Mais après qu’il a eu exprimé aussi fermement sa volonté, sa conduite reste non moins énigmatique que durant les vingt mois qui se sont écoulés depuis la renonciation de Constantin ; il glisse sous une enveloppe son manifeste, y joint la lettre que son frère lui a écrite en janvier 1822, cachette ce pli et y inscrit de sa main : Garder au Conseil de l’Empire jusqu’à ce que j’en décide autrement ; mais dans le cas où je viendrais à mourir, ouvrir ce paquet en séance extraordinaire avant de procéder à tout autre acte. Puis, il mande le prince Lapoukine, président du Conseil de l’Empire, et lui remet le tout sans lui dire ce que contient l’enveloppe, mais en appelant son attention sur l’ordre qu’il y a écrit.

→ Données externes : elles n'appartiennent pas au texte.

(* ===== verification/Key.v ===== *)
(** * Key ranges

    [go/vt/key/key.go].  A keyspace id is a byte string; a key range holds the ids from
    its start up to, but not including, its end, an empty end being no bound; a nil
    range holds all ids ([KeyRangeContains]).  The theorems say what the operations on
    ranges compute in terms of the ids ranges hold, and that a sharding
    specification is parsed into ranges that partition the ids.

    [GenerateShardRanges] computes in [float64]; the model uses the binary64
    arithmetic of [SpecFloat]. *)

From Corelib Require SpecFloat.
From Equations Require Import Equations.
From S2P Require Import Prelude Intervals GoStd.

Inductive key_error :=
| ShardCountNotPositive
| ShardIndexTooLarge
| ShardCountNotPowerOfTwo
| KeyHex (e : hex.hex_error)
| NoOverlap
| NotARange
| EmptyInTheMiddle
| LimitsNotInOrder
| ShardsNotPositive
| TooManyShards.

#[export] Instance key_error_eq_dec : EqDecision key_error.
Proof. solve_decision. Defined.

(** [topodatapb.KeyRange]; a nil pointer is [None]. *)
Record KeyRange := { Start : list byte; End_ : list byte }.

#[export] Instance KeyRange_eq_dec : EqDecision KeyRange.
Proof. solve_decision. Defined.

(** ** The code *)

(** [len(s) == 0]. *)
Definition empty {A} (s : list A) : bool := if s is [] then true else false.

(** [Uint64Key.Bytes]. *)
Definition Uint64Key_Bytes (i : Z) : list byte := binary.be_bytes 8 i.

(** The loop that counts the bytes of [n - 1]. *)
Equations? count_bytes (nn : Z) : Z by wf (Z.to_nat nn) lt :=
  count_bytes nn with decide (0 < nn) => {
  | left _ => 1 + count_bytes (Z.shiftr nn 8);
  | right _ => 0 }.
Proof.
  rewrite Z.shiftr_div_pow2 by lia. pose proof (Z.div_lt nn (2 ^ 8)).
  pose proof (Z.div_pos nn (2 ^ 8)). lia.
Qed.

(** [EvenShardsKeyRange]. *)
Definition EvenShardsKeyRange (i n : Z) : outcome (result key_error KeyRange) :=
  if n <=? 0 then Ret (Err ShardCountNotPositive)
  else if n <=? i then Ret (Err ShardIndexTooLarge)
  else if negb (Z.land n (sub64 n 1) =? 0) then Ret (Err ShardCountNotPowerOfTwo)
  else
    let minBytes := count_bytes (uint64 (sub64 n 1)) in
    let width := uint64 (MaxUint64 / uint64 n + 1) in
    let start := uint64 (uint64 i * width) in
    let stop := uint64 (start + width) in
    startBytes ← slice (Uint64Key_Bytes start) 0 minBytes;
    endBytes ← slice (Uint64Key_Bytes stop) 0 minBytes;
    Ret (Ok {| Start := if start =? 0 then [] else startBytes;
               End_ := if stop =? 0 then [] else endBytes |}).

(** [KeyRangeAdd]. *)
Definition KeyRangeAdd (first second : option KeyRange) : option KeyRange * bool :=
  match first, second with
  | Some f, Some s =>
      if negb (empty (End_ f)) && bool_decide (End_ f = Start s)
      then (Some {| Start := Start f; End_ := End_ s |}, true)
      else if negb (empty (End_ s)) && bool_decide (End_ s = Start f)
      then (Some {| Start := Start s; End_ := End_ f |}, true)
      else (None, false)
  | _, _ => (None, false)
  end.

(** [KeyRangeContains]. *)
Definition KeyRangeContains (kr : option KeyRange) (id : list byte) : bool :=
  match kr with
  | None => true
  | Some kr => bytes_le (Start kr) id && (empty (End_ kr) || bytes_lt id (End_ kr))
  end.

(** [ParseKeyRangeParts]. *)
Definition ParseKeyRangeParts (start stop : list byte) : result key_error KeyRange :=
  s ← wrap_err KeyHex (hex.Decode start);
  e ← wrap_err KeyHex (hex.Decode stop);
  Ok {| Start := s; End_ := e |}.

Definition key_dash : byte := z2b 45.

(** [KeyRangeString]. *)
Definition KeyRangeString (k : option KeyRange) : list byte :=
  match k with
  | None => [key_dash]
  | Some k => hex.Encode (Start k) ++ key_dash :: hex.Encode (End_ k)
  end.

(** [KeyRangeIsPartial]. *)
Definition KeyRangeIsPartial (kr : option KeyRange) : bool :=
  match kr with
  | None => false
  | Some kr => negb (empty (Start kr) && empty (End_ kr))
  end.

(** [addPadding]: eight zero bytes, the bytes, and zeros up to eight bytes. *)
Definition addPadding (kr : list byte) : list byte :=
  replicate 8 (z2b 0) ++ kr ++ replicate (8 - length kr) (z2b 0).

(** [KeyRangeEqual]. *)
Definition KeyRangeEqual (left right : option KeyRange) : bool :=
  match left, right with
  | None, None => true
  | None, Some r => empty (Start r) && empty (End_ r)
  | Some l, None => empty (Start l) && empty (End_ l)
  | Some l, Some r =>
      bool_decide (addPadding (Start l) = addPadding (Start r)) &&
      bool_decide (addPadding (End_ l) = addPadding (End_ r))
  end.

(** [KeyRangeStartSmaller]. *)
Definition KeyRangeStartSmaller (left right : option KeyRange) : bool :=
  match left, right with
  | None, None => false
  | None, Some _ => true
  | Some _, None => false
  | Some l, Some r => bytes_lt (Start l) (Start r)
  end.

(** [KeyRangeStartEqual]. *)
Definition KeyRangeStartEqual (left right : option KeyRange) : bool :=
  match left, right with
  | None, None => true
  | None, Some r => empty (Start r)
  | Some l, None => empty (Start l)
  | Some l, Some r => bool_decide (addPadding (Start l) = addPadding (Start r))
  end.

(** [KeyRangeContiguous]. *)
Definition KeyRangeContiguous (left right : option KeyRange) : bool :=
  match left, right with
  | None, None => true
  | None, Some r => empty (Start r) && empty (End_ r)
  | Some l, None => empty (Start l) && empty (End_ l)
  | Some l, Some r => bool_decide (addPadding (End_ l) = addPadding (Start r))
  end.

(** [KeyRangeEndEqual]. *)
Definition KeyRangeEndEqual (left right : option KeyRange) : bool :=
  match left, right with
  | None, None => true
  | None, Some r => empty (End_ r)
  | Some l, None => empty (End_ l)
  | Some l, Some r => bool_decide (addPadding (End_ l) = addPadding (End_ r))
  end.

(** [KeyRangesIntersect]. *)
Definition KeyRangesIntersect (first second : option KeyRange) : bool :=
  match first, second with
  | Some f, Some s =>
      (empty (End_ f) || bytes_lt (Start s) (End_ f)) &&
      (empty (End_ s) || bytes_lt (Start f) (End_ s))
  | _, _ => true
  end.

(** [KeyRangesOverlap]. *)
Definition KeyRangesOverlap (first second : option KeyRange) : result key_error (option KeyRange) :=
  if negb (KeyRangesIntersect first second) then Err NoOverlap
  else
    match first, second with
    | None, _ => Ok second
    | _, None => Ok first
    | Some f, Some s =>
        Ok (Some {|
          Start := if bytes_lt (Start f) (Start s) then Start s else Start f;
          End_ := if empty (End_ f) || (negb (empty (End_ s)) && bytes_lt (End_ s) (End_ f))
                  then End_ s else End_ f |})
    end.

(** [KeyRangeIncludes]. *)
Definition KeyRangeIncludes (big small : option KeyRange) : bool :=
  match big with
  | None => true
  | Some b =>
      match small with
      | None => empty (Start b) && empty (End_ b)
      | Some s =>
          if negb (empty (Start b)) && bytes_lt (Start s) (Start b) then false
          else if negb (empty (End_ b)) && (empty (End_ s) || bytes_lt (End_ b) (End_ s)) then false
          else true
      end
  end.

(** The loop of [ParseShardingSpec] over [parts[1:]]; the last part is the one with no
    parts behind it. *)
Fixpoint parse_shard_limits (old : list byte) (parts : list (list byte))
  : result key_error (list KeyRange) :=
  match parts with
  | [] => Ok []
  | p :: rest =>
      if empty p && negb (empty rest) then Err EmptyInTheMiddle
      else if negb (empty p) && bytes_le p old then Err LimitsNotInOrder
      else
        s ← wrap_err KeyHex (hex.Decode old);
        e ← wrap_err KeyHex (hex.Decode p);
        ranges ← parse_shard_limits p rest;
        Ok ({| Start := s; End_ := e |} :: ranges)
  end.

(** [ParseShardingSpec]. *)
Definition ParseShardingSpec (spec : list byte) : result key_error (list KeyRange) :=
  match strings.Split key_dash spec with
  | [] => Err NotARange
  | [_] => if bool_decide (spec = bs "0") then parse_shard_limits [] [[]] else Err NotARange
  | old :: parts => parse_shard_limits old parts
  end.

(** [IsKeyRange]: the regular expression asks for hex digits, a dash and hex digits. *)
Definition is_hex_char (c : byte) : bool := if hex.from_hex_char c is Some _ then true else false.

Definition IsKeyRange (kr : list byte) : bool :=
  let '(a, b, found) := strings.Cut key_dash kr in
  found && forallb is_hex_char a && forallb is_hex_char b.

(** *** Shard ranges in floating point *)
Module float64.
Import SpecFloat.

(** [float64(z)], [a / b] and [a * b] in binary64. *)
Definition of_int (z : Z) : spec_float := binary_normalize 53 1024 z 0 false.
Definition div : spec_float -> spec_float -> spec_float := SFdiv 53 1024.
Definition mul : spec_float -> spec_float -> spec_float := SFmul 53 1024.

(** [int(f)] for a finite [f] in range: truncation towards zero. *)
Definition to_int (f : spec_float) : Z :=
  match f with
  | S754_finite s m e =>
      let a := if 0 <=? e then Zpos m * 2 ^ e else Zpos m / 2 ^ (- e) in
      if s : bool then - a else a
  | _ => 0
  end.
End float64.

(** The verb [%0<width>x] for a non-negative integer below [16 ^ 16]. *)
Fixpoint hex_loop (fuel : nat) (z : Z) (acc : list byte) : list byte :=
  match fuel with
  | O => acc
  | S fuel =>
      let acc := hex.hex_digit (z mod 16) :: acc in
      if z <? 16 then acc else hex_loop fuel (z / 16) acc
  end.

Definition fmt_x (width : nat) (z : Z) : list byte :=
  let digits := hex_loop 16 z [] in
  replicate (width - length digits) (z2b 48) ++ digits.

En même temps, il fait déposer au Synode de Pétersbourg et dans les Archives du Sénat, en l’entourant du même mystère, un double de ces documens. Enfin le 27 août, pendant un séjour à Moscou, une copie en est remise avec une inscription analogue à l’archevêque Philorète. Alexandre prend ces mesures sans consulter personne et sans se douter des terribles conséquences qu’aura après son trépas sa manière de procéder. Au moment où elles venaient de se produire, le 2 janvier 1826, le prince de Metternich, écrivant au comte de Lebzeltern, ambassadeur d’Autriche en Russie, jugeait comme suit le caractère de l’empereur défunt :

« Rien dans sa tête n’était net ; il voulait le bien, mais ne savait comment s’y prendre pour l’atteindre. C’est ce qui est arrivé dans l’affaire si grave de la fixation de la succession et en la plaçant ainsi qu’il l’a fait en 1823, il a créé les embarras de 1825 et 1826. » Le chancelier impérial ne jugeait pas avec moins de sévérité le comte de Nesselrode qui, dans ces circonstances, n’avait rien su prévoir ni rien empêcher. « Il n’a pas ce qui constitue les conducteurs de barques au milieu des tempêtes. »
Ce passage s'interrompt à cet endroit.